Comienza la Semana de Pasión. Se cubren de luto las imágenes en muchas iglesias, y los cristianos meditamos sosegadamente los capítulos más amargos y llenos de Amor del Evangelio. Este año, durante esta semana, os aconsejo leer la Pasión de Señor según San Lucas y según San Juan, puesto que ambos relatos serán proclamados en los templos la próxima -ya muy próxima- Semana Santa.
Nos dirigimos al Calvario. Tras el Tabor y el Sinaí, es el tercer monte de nuestra Cuaresma, y el cuarto de nuestros escenarios. Su nombre y las resonancias que produce en el alma parecen hablar de un monte de dolor, de angustia, de muerte... Y, sin embargo -no nos dejemos llevar por las tinieblas-, nos acercamos al Monte del Amor. No hay lugar en toda la Tierra donde se haya derramado más ternura. “Nadie tiene amor más grande” -nos dejó dicho el Señor- “que quien da la vida por sus amigos”... Allí, en la cima del Gólgota, Él dio la vida por sus amigos. Y sus amigos somos nosotros.

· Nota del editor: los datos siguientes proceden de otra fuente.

(** * Metacritic games scraper: extraction, pagination and merge

    A shallow embedding of [Metacritic-games-scraper.py].  The script has
    these parts, and so has this file:

    - [fetch_and_parse] and the two [while True] pagination loops (the
      unfiltered catalogue and one loop per platform);
    - [extract_game_data], which turns the product cards of a parsed page
      into dictionaries of five fields;
    - [merge_platform_dfs], which adds the [platforms] and
      [platform_scores] columns to the catalogue frame;
    - the statements between the functions, which run the loops, keep the
      platform frames in a dictionary and write the files.

    Python's [str] is embedded as [string]; a character is a code point
    below 256, and the character classes of [re] and [str.strip] are the
    ones CPython uses for [str] patterns on that range. *)

From Stdlib Require Import ZArith Ascii String DecimalString DecimalNat Lia.
From stdpp Require Import base option list strings.

Local Open Scope string_scope.
Local Open Scope nat_scope.
Local Open Scope list_scope.

(** ** Python values and exceptions *)

Module Py.

(** The exceptions the script can meet. *)
Inductive exn : Type :=
| ValueError
| IndexError
| KeyError (key : string)
| TypeError
| AttributeError
| RequestException
| ParserRejectedMarkup
| UnicodeEncodeError.

(** A computation either returns a value or raises. *)
Inductive result (A : Type) : Type :=
| Ok (a : A)
| Raise (e : exn).
Arguments Ok {A} a.
Arguments Raise {A} e.

Definition bind {A B} (m : result A) (k : A -> result B) : result B :=
  match m with
  | Ok a => k a
  | Raise e => Raise e
  end.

Entre los enamorados, se llenan de aroma aquellos lugares en que se manifestaron las primeras muestras de cariño: “bajo aquel árbol me besaste”, “en aquel camino te declaré mi amor”, “en esa cafetería me pediste que fuera tu esposa”... Para ellos, esos lugares no son simples puntos en un mapa o en un callejero. Son santuarios, tierra sagrada y llena de vida que parece conservar el tiempo y guardar el secreto de las experiencias vividas. Ante los ojos de un cristiano, el Calvario es el lugar más maravilloso de la Tierra: “allí entregaste tu vida por mí. Allí derramaste su Sangre por este pecador que jamás mereció tanto Amor. Allí, Jesús, me robaste el corazón”. El cristiano encuentra su morada en el Gólgota, y no quisiera salir de allí jamás. Por eso el cristiano enamorado vive, según San Pablo, “crucificado con Cristo” (Gál 2, 19).

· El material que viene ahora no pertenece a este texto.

(** The texts the peer delivered, in order. *)
Fixpoint received_payloads (tr : list ev) : list string :=
  match tr with
  | [] => []
  | EvReceive (Returns s) :: tr' => s :: received_payloads tr'
  | _ :: tr' => received_payloads tr'
  end.

(** A line of the log stream.  [origin] is the operation the line reports: the
    send or receive that succeeded last before the line was printed. *)
Record log_record : Type := {
  origin : option dir;
  content : string }.

Definition after (x : ev) (last : option dir) : option dir :=
  match x with
  | EvSend _ (Returns _) => Some DSend
  | EvReceive (Returns _) => Some DReceive
  | EvPrint _ => last
  | _ => None
  end.

Fixpoint log_from (last : option dir) (tr : list ev) : list log_record :=
  match tr with
  | [] => []
  | EvPrint line :: tr' =>
      {| origin := last; content := line |} :: log_from last tr'
  | x :: tr' => log_from (after x last) tr'
  end.

Definition log_stream (tr : list ev) : list log_record := log_from None tr.

Definition is_about (d : dir) (l : log_record) : bool :=
  match origin l with
  | Some d' => dir_eqb d d'
  | None => false
  end.

Definition sent_logs (log : list log_record) : list string :=
  map content (filter (is_about DSend) log).

Definition received_logs (log : list log_record) : list string :=
  map content (filter (is_about DReceive) log).

(** The log records a trace calls for: one per send that succeeded, carrying
    the text sent, and one per receive that succeeded, carrying the text
    received. *)
Fixpoint owed_logs (tr : list ev) : list log_record :=
  match tr with
  | [] => []
  | EvSend data (Returns _) :: tr' =>
      {| origin := Some DSend; content := data |} :: owed_logs tr'
  | EvReceive (Returns s) :: tr' =>
      {| origin := Some DReceive; content := s |} :: owed_logs tr'
  | _ :: tr' => owed_logs tr'
  end.

(** [alternation d k]: [d], the other direction, [d], ... ([k] entries). *)
Fixpoint alternation (d : dir) (k : nat) : list dir :=
  match k with
  | 0 => []
  | S k' => d :: alternation (flip d) k'
  end.

Fixpoint adjacent_distinct (l : list (option dir)) : bool :=
  match l with
  | a :: ((b :: _) as l') =>
      match a, b with
      | Some x, Some y => negb (dir_eqb x y) && adjacent_distinct l'
      | _, _ => adjacent_distinct l'
      end
  | _ => true
  end.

El propio Cristo sigue viviendo y muriendo allí hasta el fin de los tiempos. Abriendo sus brazos en la Cruz, tomó sobre Sí todos los pecados de la Humanidad, todos y cada uno de los crímenes y traiciones de la Historia. De este modo, abarcó en el Madero los tiempos y los corazones, hasta el último día, hasta el último hombre, hasta el último pecado. Y, rompiendo la Historia a la vez que su Cuerpo, se derramó por los siglos llenándolo todo. Somos contemporáneos de Jesús Crucificado, y cuanto hacemos, pensamos, o decimos le afecta, le hiere hasta la muerte o le consuela junto a la mirada de María.

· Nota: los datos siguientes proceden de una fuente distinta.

(** * CUDA black-hole ray tracer: host program and per-ray state machine

    A shallow embedding of the host side of the ray tracer
    ([include/black_hole_cuda.h], [src/main.cpp]): the orbit camera
    controller, the session set-up done by the [CudaRenderer] constructor and
    the frame loop [CudaRenderer::run], together with the per-ray state
    machine of the rendering kernel.

    C++ [float] and [double] values are IEEE 754 binary32 and binary64
    numbers, modelled by [spec_float] with the operations of the standard
    library's [SpecFloat] (round to nearest, ties to even). *)

From Stdlib Require Import ZArith List Bool Lia String Sorted.
From Stdlib Require Import QArith Qabs.
From Stdlib Require Import Reals Lra.
From Stdlib Require Import Floats.SpecFloat.
Import ListNotations.

Local Open Scope Z_scope.

(** ** Scalar arithmetic

    The GLM templates and the camera code are written once for any scalar
    type; the program runs them on [float]. *)

Class Arith (T : Type) := {
  s_add : T -> T -> T;
  s_sub : T -> T -> T;
  s_mul : T -> T -> T;
  s_div : T -> T -> T;
  s_sqrt : T -> T;
  s_lt : T -> T -> bool;      (* operator< *)
  s_of_Z : Z -> T;            (* an integral literal, or an int converted *)
  s_lit : Z -> Z -> T         (* the decimal literal n/d *)
}.

(** The functions of <math.h>.  The camera code calls the unqualified [sin],
    [cos] and [tan], which take and return a [double]: a [float] operand is
    promoted, the products around the call are taken in [double], and the
    value is converted to [float] where it is stored. *)
Class Trig (T : Type) := {
  wide : Type;                (* double *)
  s_widen : T -> wide;        (* promotion of a float operand *)
  s_narrow : wide -> T;       (* conversion of a double to float *)
  w_mul : wide -> wide -> wide;
  s_sin : wide -> wide;
  s_cos : wide -> wide;
  s_tan : wide -> wide;
  s_pi : T                    (* float(M_PI) *)
}.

Subiendo hacia el Calvario, es a nuestro hogar a donde nos dirigimos. Donde está el Señor, allí está nuestro hogar. Y, en esta vida, en este tiempo presente, Jesús vive y muere en el Calvario. La Cruz es Tálamo Nupcial donde Cristo y el alma se desposan, y así el dolor, la enfermedad y la muerte se han convertido, para nosotros, en manto de dulzura que recubre la intimidad de un amor eterno. Descansaremos en ese Lecho, cerraremos los ojos, abrazados a Jesús, en ese Tálamo, y despertaremos, un día, en la Luz, en nuestro Hogar Eterno, donde ya no habrá noche... En el Cielo. En la Pascua.